"Ainda mais bizarra era sua dupla vida mental:
Uma parte dela vivia no presente;
a outra parte respondia
emocionalmente a eventos ocorridos"
(Yrvin D. Yalom,in "Quando Nietzsche Chorou")
__ Poderia ser você? – disse ele mostrando-lhe a aliança recém conquistada – Mas você não me escolheu. Preferiu ficar aí levando a vida desse jeito.
Ela o olhava paciente e compreendia bem o porquê daquilo. Ele guardava mágoas do passado. Ela podia sentir isso sendo despejado em seu colo letra a letra. E manteve-se em silêncio esperando que ele se esvaziasse por completo de seus sentimentos.
__ Ela acreditou em mim. Estou muito feliz! Ela é especial, sabe? Deus foi muito bom para mim. Vou começar uma família. Estou me sentindo realizado.

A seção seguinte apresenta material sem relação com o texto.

(* ===== verification/PartitionClose.v ===== *)
(** * Closing sessions

    [close_user_session] of part.rs removes the keys of the session, with the
    bulk keys' slots, then the session key, then the slot of the session. *)

From stdpp Require Import base list numbers option gmap sets.
From S2P Require Import Prelude HsmError KeyEntry Crates KeyTable KeyTableSpec KeyTableRefine KeyTableOps KeyStore KeyStoreProps StoreInterface VaultKeys KeyVault VaultProps.
From S2P Require Import SessionTable PinPolicy CdmaVault Partition PartitionLogin PartitionProps PartitionSessions.

Section closing.
Context `{ZC : Zerocopy, ZZ : Zeroize, BC : BitCrate, RNG : Rng}.
Variable cdma_vault_addr : Z.

#[local] Abbreviation st_of w := (mkKeyStoreImpl (rgs (part w))).

(** ** The keys of a session *)

Lemma key_number_elem (n : Z) mem As le st :
  StoreRep mem As → uint_range 16 n → key_at st As n = Some le →
  ∃ t e, n = KeyNumber_new (Z.of_nat t) (Z.of_nat e) ∧ t ∈ seq 0 MAX_TABLE_COUNT ∧
    e ∈ seq 0 MAX_TABLE_ENTRY_COUNT.
Proof.
  intros HS Hn Hk.
  destruct (key_at_inv _ _ _ _ (sr_length _ _ HS) Hk) as (i & A & Hi & Ht & _ & HA & Ha).
  destruct (Forall2_lookup_r _ _ _ _ _ (sr_tables _ _ HS) HA) as (tb & _ & HR).
  exists i, (Z.to_nat (KeyNumber_entry n)). split_and!; [|done|].
  - rewrite Ht, Z2Nat.id by (pose proof (KeyNumber_entry_range n); unfold uint_range in *; lia).
    by rewrite KeyNumber_new_split.
  - apply elem_of_seq. apply lookup_lt_Some in Ha. rewrite (rep_length _ _ HR) in Ha. lia.
Qed.

Lemma seq_u8 i n : n ≤ 256 → i ∈ seq 0 n → uint_range 8 (Z.of_nat i).
Proof. intros Hn Hi%elem_of_seq. unfold uint_range. lia. Qed.

Definition all_key_numbers : list Z :=
  t ← seq 0 MAX_TABLE_COUNT; e ← seq 0 MAX_TABLE_ENTRY_COUNT;
  [KeyNumber_new (Z.of_nat t) (Z.of_nat e)].

Lemma elem_of_key_numbers n :
  n ∈ all_key_numbers ↔ ∃ t e, n = KeyNumber_new (Z.of_nat t) (Z.of_nat e) ∧
    t ∈ seq 0 MAX_TABLE_COUNT ∧ e ∈ seq 0 MAX_TABLE_ENTRY_COUNT.
Proof.
  unfold all_key_numbers. rewrite list_elem_of_bind. setoid_rewrite list_elem_of_bind.
  setoid_rewrite list_elem_of_singleton. naive_solver.
Qed.

Lemma key_numbers_range n : n ∈ all_key_numbers → uint_range 16 n.
Proof.
  intros (t & e & -> & Ht & He)%elem_of_key_numbers.
  apply KeyNumber_range; (eapply seq_u8; [|eassumption]); vm_compute; lia.
Qed.

Lemma elem_of_session_keys w K id n :
  store_keys (st_of w) (vault_mem w) K →
  n ∈ Part.session_keys w id ↔ ∃ le, K !! n = Some le ∧ session_sel (Z.of_nat id) le = true.
Proof.
  intros HK. unfold Part.session_keys. rewrite list_elem_of_filter. fold all_key_numbers.
  assert (∀ m, uint_range 16 m →
    match Store.get_entry (st_of w) (vault_mem w) m true with
    | Ok entry => Table.session_only_of (Z.of_nat id) entry | _ => false end = true ↔
    ∃ le, K !! m = Some le ∧ session_sel (Z.of_nat id) le = true) as Hm.
  { intros m Hm. destruct (store_get_entry_law (st_of w) (vault_mem w) K m true HK Hm) as [off ->].
    destruct (K !! m) as [le|]; cbn; [rewrite session_sel_of|]; naive_solver. }
  split.
  - intros [Hs Hn]. apply Hm; [by apply key_numbers_range|done].
  - intros (le & Hk & Hs). pose proof (store_keys_range _ _ _ _ _ HK Hk) as Hn.
    split; [apply Hm; [done|by exists le]|]. apply elem_of_key_numbers.
    destruct HK as (As & HS & HA & _). rewrite HA in Hk by done. by eapply key_number_elem.
Qed.

Lemma key_number_inj t e t' e' :
  t ∈ seq 0 MAX_TABLE_COUNT → t' ∈ seq 0 MAX_TABLE_COUNT →
  e ∈ seq 0 MAX_TABLE_ENTRY_COUNT → e' ∈ seq 0 MAX_TABLE_ENTRY_COUNT →
  KeyNumber_new (Z.of_nat t) (Z.of_nat e) = KeyNumber_new (Z.of_nat t') (Z.of_nat e') →
  t = t' ∧ e = e'.
Proof.
  intros Ht Ht' He He' Heq.
  assert (∀ i, i ∈ seq 0 MAX_TABLE_COUNT → uint_range 8 (Z.of_nat i)) as H1
    by (intros i; apply seq_u8; vm_compute; lia).
  assert (∀ i, i ∈ seq 0 MAX_TABLE_ENTRY_COUNT → uint_range 8 (Z.of_nat i)) as H2
    by (intros i; apply seq_u8; vm_compute; lia).
  split; apply Nat2Z.inj.
  - rewrite <- (KeyNumber_table_new (Z.of_nat t) (Z.of_nat e)) by auto.
    rewrite Heq. by apply KeyNumber_table_new; auto.
  - rewrite <- (KeyNumber_entry_new (Z.of_nat t) (Z.of_nat e)) by auto.
    rewrite Heq. by apply KeyNumber_entry_new; auto.
Qed.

Ela escutou o discurso e de repente se deu conta do quanto ele se ressentia dela. Ficar quieta e em silêncio era o seu pedido de desculpas por não tê-lo desejado como ele esperava ou imaginara. Essas coisas não acontecem quando e como queremos. Acontecem e pronto. No caso deles, não aconteceu. Simplesmente não aconteceu.

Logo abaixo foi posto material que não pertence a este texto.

Lemma decode_image_all :
  (∀ t, wf_type t = true → ∀ v, valid t v → decodes_at (decode t) (image t v) v) ∧
  (∀ fs n, wf_fields fs n = true → ∀ vs, valid_fields fs vs →
     decodes_at (decode_fields fs (Z.of_nat (num_fields fs - num_none fs vs)))
       (image_fields fs vs) (vs, 0%Z)).
Proof.
  apply (ddi_mutind
    (λ t, wf_type t = true → ∀ v, valid t v → decodes_at (decode t) (image t v) v)
    (λ fs, ∀ n, wf_fields fs n = true → ∀ vs, valid_fields fs vs →
       decodes_at (decode_fields fs (Z.of_nat (num_fields fs - num_none fs vs)))
         (image_fields fs vs) (vs, 0%Z))).
  - intros _ v Hv. by apply decode_u8_at.
  - intros _ v Hv. eapply unwrap_decodes; [by apply (decode_image (mkU16 v))|done].
  - intros _ v Hv. eapply unwrap_decodes; [by apply (decode_image (mkU32 v))|done].
  - intros _ v Hv. eapply unwrap_decodes; [by apply (decode_image (mkU64 v))|done].
  - intros _ v Hv. by apply decodes_at_const, (decode_image v).
  - intros _ v Hv. eapply unwrap_decodes; [by apply (decode_image (mkU32 v))|done].
  - intros ids Hw v Hv. unfold decode, decode_closed, decode_u32.
    eapply (unwrap_decodes _ _ _ v v).
    + intros d Hd. pose proof (decode_image (mkU32 v) (closed_range ids v Hw Hv) d Hd) as E.
      unfold mbind, M_bind. rewrite E. done.
    + cbn [valid] in Hv. by rewrite bool_decide_true.
  - intros N Hw v Hl. cbn [wf_type] in Hw. rewrite andb_true_iff, Nat.ltb_lt, Z.ltb_lt in Hw.
    pose proof (fixed_array_decodes v) as H. cbn [valid] in Hl. rewrite Hl in H.
    apply decodes_at_const, H; lia.
  - intros N Hw v Hv. cbn [wf_type] in Hw. rewrite Z.ltb_lt in Hw. by apply decode_array_at.
  - intros fs IH [Hn [n Hw]]%wf_struct vs Hv. cbn [decode image].
    pose proof (field_cnt_small fs vs Hn) as [Ec Hc].
    refine (decodes_at_bind _ _ (λ _, Mbor.image (mkMap (field_cnt fs vs)))
      (image_fields fs vs) (mkMap (field_cnt fs vs)) vs
      (decodes_at_const _ _ _ (decode_image (mkMap (field_cnt fs vs)) Hc)) _).
    rewrite Ec. intros d Hd Hp. unfold mbind, M_bind. by rewrite (IH n Hw vs Hv d Hd Hp).
  - intros n _ [] _. apply decodes_at_ret.
  - intros id opt ty IHt fs IHf n (-> & Hid & Ht & Hf)%wf_cons vs Hv.
    destruct opt, vs as [o vs]; cbn [valid_fields decode_fields image_fields num_fields num_none] in Hv |- *;
      pose proof (num_none_le fs vs) as Hle.
    + destruct o as [v|]; destruct Hv as [Hv Hvs].
      * intros d Hd Hp.
        assert (0 < Z.of_nat (S (num_fields fs) - (0 + num_none fs vs)))%Z as Hc by lia.
        rewrite (bind_ok _ _ _ _ _ (present_some n _ d _ Hc Hd)).
        replace (Z.of_nat (S (num_fields fs) - (0 + num_none fs vs)) - 1)%Z
          with (Z.of_nat (num_fields fs - num_none fs vs)) by lia.
        apply (field_decodes decode_u8 n n ty v fs vs _ (λ v vs, (Some v, vs)));
          eauto using decode_u8_at.
      * replace (S (num_fields fs) - (1 + num_none fs vs)) with (num_fields fs - num_none fs vs) by lia.
        intros d Hd Hp. rewrite (bind_ok _ _ _ _ _ (present_none fs (n + 1) vs n d Hf ltac:(lia) Hd)).
        unfold mbind, M_bind. by rewrite (IHf _ Hf vs Hvs d Hd Hp).
    + destruct Hv as [Hv Hvs].
      replace (Z.of_nat (S (num_fields fs) - num_none fs vs) - 1)%Z
        with (Z.of_nat (num_fields fs - num_none fs vs)) by lia.
      apply (field_decodes (expect_id n _) tt n ty o fs vs _ (λ v vs, (v, vs)));
        [apply expect_id_at; [done|lia]|by apply IHt|by eapply IHf].
Qed.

__ Tenho projetos com ela. Você precisava saber disso para não deixar escapar mais ninguém. Poderia ser você agora, entende isso? Mas você simplesmente ficou inerte a tudo que lhe ofereci. Esqueceu-me. Deixou de lado. E, quer saber, foi bom para mim. Eu... Eu agora a tenho. Alguém que me quis. Que me deu valor e me levou a sério. Estou feliz! Nossa! Como estou feliz!

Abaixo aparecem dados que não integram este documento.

(* ===== verification/HsmFsmProps.v ===== *)
(** * Correctness of the request state machine

    For every command implementation, every partition and every answer of the
    hardware: a request is completed at most once, its queue entry is
    released exactly once, every transfer stays between a firmware buffer and
    the memory of the function that sent the request, and a command starts
    only for a request whose header passed the session checks. *)

From stdpp Require Import base list numbers option.
From S2P Require Import Prelude.
From S2P Require Import HsmError.
From S2P Require Import Wire.
From S2P Require Import Mbor.
From S2P Require Import DdiCodec.
From S2P Require Import DdiTypes.
From S2P Require Import HostStatus.
From S2P Require Import CmdResource.
From S2P Require Import Partition.
From S2P Require Import HsmSqe.
From S2P Require Import HsmFsm.

(** Completions posted, entries released, transfers started. *)
Definition posted (c : hal_call) : bool := match c with CallBeginSend _ ok => ok | _ => false end.
Definition released (c : hal_call) : bool := match c with CallEndRecv _ _ => true | _ => false end.
Definition completions (t : list hal_call) : nat := length (filter (λ c, posted c = true) t).
Definition releases (t : list hal_call) : nat := length (filter (λ c, released c = true) t).
Definition transfers (t : list hal_call) : list DmaTxnDesc :=
  omap (λ c, match c with CallBeginTxn d true => Some d | _ => None end) t.

Lemma completions_app t t' : completions (t ++ t') = completions t + completions t'.
Proof. unfold completions. by rewrite list.filter_app, length_app. Qed.
Lemma releases_app t t' : releases (t ++ t') = releases t + releases t'.
Proof. unfold releases. by rewrite list.filter_app, length_app. Qed.

Lemma transfers_app t t' : transfers (t ++ t') = transfers t ++ transfers t'.
Proof. apply omap_app. Qed.

(** A transfer between a firmware buffer and the page of the function that
    the entry names as source or as destination. *)
Definition transfer_ok (p : Z) (s : HsmSqe) (d : DmaTxnDesc) : Prop :=
  (src_fst d = mkMem Prp (Loc.loc p) (prp1 (sqe_src s)) ∧ src_snd d = None ∧
   loc (dst_fst d) = Loc.Soc ∧ loc <$> dst_snd d = Some Loc.Soc) ∨
  (dst_fst d = mkMem Prp (Loc.loc p) (prp1 (sqe_dst s)) ∧ dst_snd d = None ∧
   loc (src_fst d) = Loc.Soc ∧ loc <$> src_snd d = Some Loc.Soc).

(** The memories a transfer reads or writes. *)
Definition touches (d : DmaTxnDesc) : list Z :=
  loc <$> src_fst d :: option_list (src_snd d) ++ dst_fst d :: option_list (dst_snd d).

(** ** Code that keeps an invariant *)

Section keeps.
Context {C P : Type} `{HC : HsmCmd C P, FP : FsmPartition P}.
Variable I : FsmWorld C P → Prop.

Abbreviation FM := (M (FsmWorld C P) HsmErr).

Definition keeps {A} (m : FM A) : Prop := ∀ w, I w → I (m w).2.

Ela só sorria e olhava para ele complacente e paciente. Então, ele se levantou. Procurou algo nos bolsos. Sorriu e concluiu.
__Bom, é isso! Eu queria que você soubesse que estou bem e feliz. Agora vou embora. Obrigado por tudo! Não vou mais incomodar você. Espero que você também seja feliz e que da próxima vez que alguém quiser lhe fazer feliz, você aceite.
Ela abriu um pouco mais o sorriso e assentiu com um meneio de cabeça e levantou-se para levá-lo até a porta. Ele parecia aliviado e uma vez à porta, respirou fundo.
__ Adeus!
__ Adeus! E felicidades.
Havia sinceridade nas palavras dela. Toda a sinceridade do mundo. E ternura também. Sentia-se em paz por tê-lo ajudado a acreditar que ele dera o troco nela e que agora ela estaria triste e pesarosa de não ser a esposa dele. Ela sentiu-se caridosa em ajudá-lo a vestir a fantasia de que era feliz mesmo sabendo que de vez em quando a realidade cairia nos ombros dele, levando-o a pensar nela, em como teria sido se fosse ela. Havia uma falsa sensação de coisas realizadas e ajustadas naquela tarde. E o mundo parecia perfeito.
Ele desceu a rua com mãos no bolso e pensamentos desconhecidos. Ela entrou, ligou o rádio, serviu-se de vinho e sentou-se feliz para ler Nietzsche.
“... Falei de amor! Trago uma dádiva aos homens”.